2. **Determine Key Success Factors:** Understand the elements that contribute to high performance, such as budget, runtime, release period, and critical reception.
3. **Provide Actionable Insights:** Translate the findings into strategic recommendations for the types of films Microsoft should create to maximize their chances of success in the competitive movie industry.

## DATA UNDERSTANDING ##

**DATA SOURCE**

Data Source: IMDb (Internet Movie Database) dataset
Justification: IMDb is a comprehensive and reliable source for movie data, including ratings, genres, and other relevant information.

**DATASET COLUMN DESCRIPTION**

The Description is based on the columns resulted from merging two tables from the im.db.
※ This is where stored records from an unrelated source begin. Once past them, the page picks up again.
(* ===== verification/Types.v ===== *)
(** * The data of [src/types.ts]

    JavaScript numbers, the shape and action enums, [CADObject], the
    partial object an [AICommand] carries, and JavaScript's [||] on
    possibly absent strings, which the code uses for every default. *)

From Stdlib Require Export SpecFloat.
From S2P Require Import Prelude.

(** ** JavaScript numbers

    A JavaScript number is an IEEE-754 binary64 value: [spec_float]
    at precision 53 and maximal exponent 1024, with round-to-nearest
    [SFadd].  [null] is kept apart: JSON writes every non-finite number
    as [null], and after [JSON.parse] the field holds [null], which
    arithmetic converts to [+0] ([ToNumber(null) = +0]). *)

Definition js_prec : Z := 53.
Definition js_emax : Z := 1024.

Inductive num := Num (f : spec_float) | NumNull.

#[export] Instance spec_float_eq_dec : EqDecision spec_float.
Proof. solve_decision. Defined.
#[export] Instance num_eq_dec : EqDecision num.
Proof. solve_decision. Defined.

(** [ToNumber] on the values a number field can hold. *)
Definition to_float (x : num) : spec_float :=
  match x with Num f => f | NumNull => S754_zero false end.

(** The literal [m * 2^e], rounded to binary64. *)
Definition js_lit (m e : Z) : num :=
  Num (binary_normalize js_prec js_emax m e false).

(** [a + b] on JavaScript numbers. *)
Definition num_add (a b : num) : num :=
  Num (SFadd js_prec js_emax (to_float a) (to_float b)).

Definition float_is_finite (f : spec_float) : bool :=
  match f with S754_zero _ | S754_finite _ _ _ => true | _ => false end.

(** [Vector3] and [Euler] are [[number, number, number]]. *)
Definition Vector3 : Type := num * num * num.

(** ** Shapes, geometry and objects *)

Inductive ShapeType := BOX | SPHERE | CYLINDER | CONE | PLANE | MESH.

#[export] Instance ShapeType_eq_dec : EqDecision ShapeType.
Proof. solve_decision. Defined.

(** The three-bvh-csg operations [ADDITION], [SUBTRACTION],
    [INTERSECTION]. *)
Inductive CSGOp := ADDITION | SUBTRACTION | INTERSECTION.

#[export] Instance CSGOp_eq_dec : EqDecision CSGOp.
Proof. solve_decision. Defined.

(** A geometry, symbolically: the three.js constructor that built it,
    the world transform baked into it, or the result of a boolean
    evaluation of two operands' world geometries. *)
Inductive Geometry :=
  | BoxGeometry (width height depth : num)
  | SphereGeometry (radius : num) (widthSegments heightSegments : positive)
  | CylinderGeometry (radiusTop radiusBottom height : num)
      (radialSegments : positive)
  | Transformed (position rotation scale : Vector3) (g : Geometry)
  | Evaluated (op : CSGOp) (a b : Geometry).

#[export] Instance Geometry_eq_dec : EqDecision Geometry.
Proof. solve_decision. Defined.

(** [geometryData?: any]: the engine stores a [BufferGeometry]; after a
    JSON round trip it is the plain object [BufferGeometry.toJSON]
    produced, which carries the same data but is not a geometry
    three.js can render. *)
Inductive GeometryData :=
  | GeoBuffer (g : Geometry)
  | GeoJSON (g : Geometry).

#[export] Instance GeometryData_eq_dec : EqDecision GeometryData.
Proof. solve_decision. Defined.

(** [interface CADObject]; the optional fields are [option]s, [None]
    standing for an absent (or [undefined]) property. *)
Record CADObject := MkCADObject {
  id : string;
  name : string;
  type : ShapeType;
  position : Vector3;
  rotation : Vector3;
  scale : Vector3;
  color : string;
  args : option (list num);
  selected : option bool;
  visible : option bool;
  geometryData : option GeometryData
}.

#[export] Instance CADObject_eq_dec : EqDecision CADObject.
Proof. solve_decision. Defined.

(** [Partial<CADObject>] as the commands carry it: every property may be
    absent.  [null] and [undefined] are both [None]: every use in
    [processCommands] treats them alike ([||] defaults, and the
    [UPDATE] filter drops both). *)
Record PartialCADObject := MkPartial {
  p_id : option string;
  p_name : option string;
  p_type : option ShapeType;
  p_position : option Vector3;
  p_rotation : option Vector3;
  p_scale : option Vector3;
  p_color : option string;
  p_args : option (list num);
  p_selected : option bool;
  p_visible : option bool;
  p_geometryData : option GeometryData
}.

Definition empty_partial : PartialCADObject :=
  MkPartial None None None None None None None None None None None.

(** ** Commands *)

Inductive AIActionType := CREATE | UPDATE | DELETE | CLEAR | UNDO | REDO | FOCUS.

#[export] Instance AIActionType_eq_dec : EqDecision AIActionType.
Proof. solve_decision. Defined.

Record AICommand := MkAICommand {
  action : AIActionType;
  targetId : option string;
  reasoning : option string;
  objectData : option PartialCADObject
}.

(** ** JavaScript's [||] on strings

    A string is falsy exactly when it is empty; [a || b] is [a] when [a]
    is truthy and [b] otherwise. *)

Definition str_truthy (s : option string) : bool :=
  match s with Some x => negb (String.eqb x "") | None => false end.

Definition js_or (a b : option string) : option string :=
  if str_truthy a then a else b.

Definition js_or_default (a : option string) (d : string) : string :=
  match js_or a (Some d) with Some x => x | None => d end.

Notation "a ?|| b" := (js_or a b) (at level 50, left associativity)
  : janus_scope.

Lemma js_or_default_truthy (a : option string) (d : string) :
  str_truthy a = true → Some (js_or_default a d) = a.
Proof.
  unfold js_or_default, js_or. intros H. rewrite H. destruct a; done.
Qed.

Lemma js_or_default_falsy (a : option string) (d : string) :
  str_truthy a = false → js_or_default a d = d.
Proof. unfold js_or_default, js_or. by intros ->. Qed.

(** A truthy string is not empty. *)
Lemma str_truthy_nonempty (s : string) :
  str_truthy (Some s) = true → s ≠ "".
Proof.
  simpl. intros H ->. done.
Qed.

#[export] Hint Resolve str_truthy_nonempty : janus.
**movie_id:** Unique identifier for each movie.

**primary_title:** The main title of the movie.

**original_title:** The original title of the movie in its native language.

**start_year:** The year the movie was released.

**runtime_minutes:** The duration of the movie in minutes.

**genres:** The categories or genres the movie belongs to (e.g., Drama, Comedy).

**averagerating:** The average rating given to the movie by viewers.

**numvotes:** The number of votes the movie has received from viewers.

**IMPORTING LIBRARIES**

In [1]:
#importing necessary libraries
import pandas as pd
import numpy as np
import matplotlib as plt
import sqlite3 

**DATABASE CONNECTION**

In [2]:
conn = sqlite3.Connection("im.db")
cursor = conn.cursor()

**SCHEMA INSPECTION**

In [3]:
#checking the tables that are available in the database
cursor.execute("SELECT name FROM sqlite_master WHERE type='table';")
tables = cursor.fetchall()

for table in tables:
    print(f"\nTable: {table[0]}")
    cursor.execute(f"PRAGMA table_info({table[0]});")
    columns = cursor.fetchall()
    print("Columns:")
    for column in columns:
        print(f" - {column[1]} (Type: {column[2]})")


Table: movie_basics
Columns:
 - movie_id (Type: TEXT)
 - primary_title (Type: TEXT)
 - original_title (Type: TEXT)
 - start_year (Type: INTEGER)
 - runtime_minutes (Type: REAL)
 - genres (Type: TEXT)

Table: directors
Columns:
 - movie_id (Type: TEXT)
 - person_id (Type: TEXT)

Table: known_for
Columns:
 - person_id (Type: TEXT)
 - movie_id (Type: TEXT)

Table: movie_akas
Columns:
 - movie_id (Type: TEXT)
 - ordering (Type: INTEGER)
 - title (Type: TEXT)
 - region (Type: TEXT)
 - language (Type: TEXT)
 - types (Type: TEXT)
 - attributes (Type: TEXT)
 - is_original_title (Type: REAL)

Table: movie_ratings
Columns:
 - movie_id (Type: TEXT)
 - averagerating (Type: REAL)
 - numvotes (Type: INTEGER)

Table: persons
Columns:
 - person_id (Type: TEXT)
 - primary_name (Type: TEXT)
 - birth_year (Type: REAL)
 - death_year (Type: REAL)
 - primary_profession (Type: TEXT)

Table: principals
Columns:
 - movie_id (Type: TEXT)
 - ordering (Type: INTEGER)
 - person_id (Type: TEXT)
 - category (Type: 

From output above, it is evident that the database contains 8 tables that is : movie_basics, directors, known_for, movie_akas, movie_ratings,
persons, principals and writers. We will inspect each table to understand the nature of the data they hold and also to determine which tables we will need for our analysis.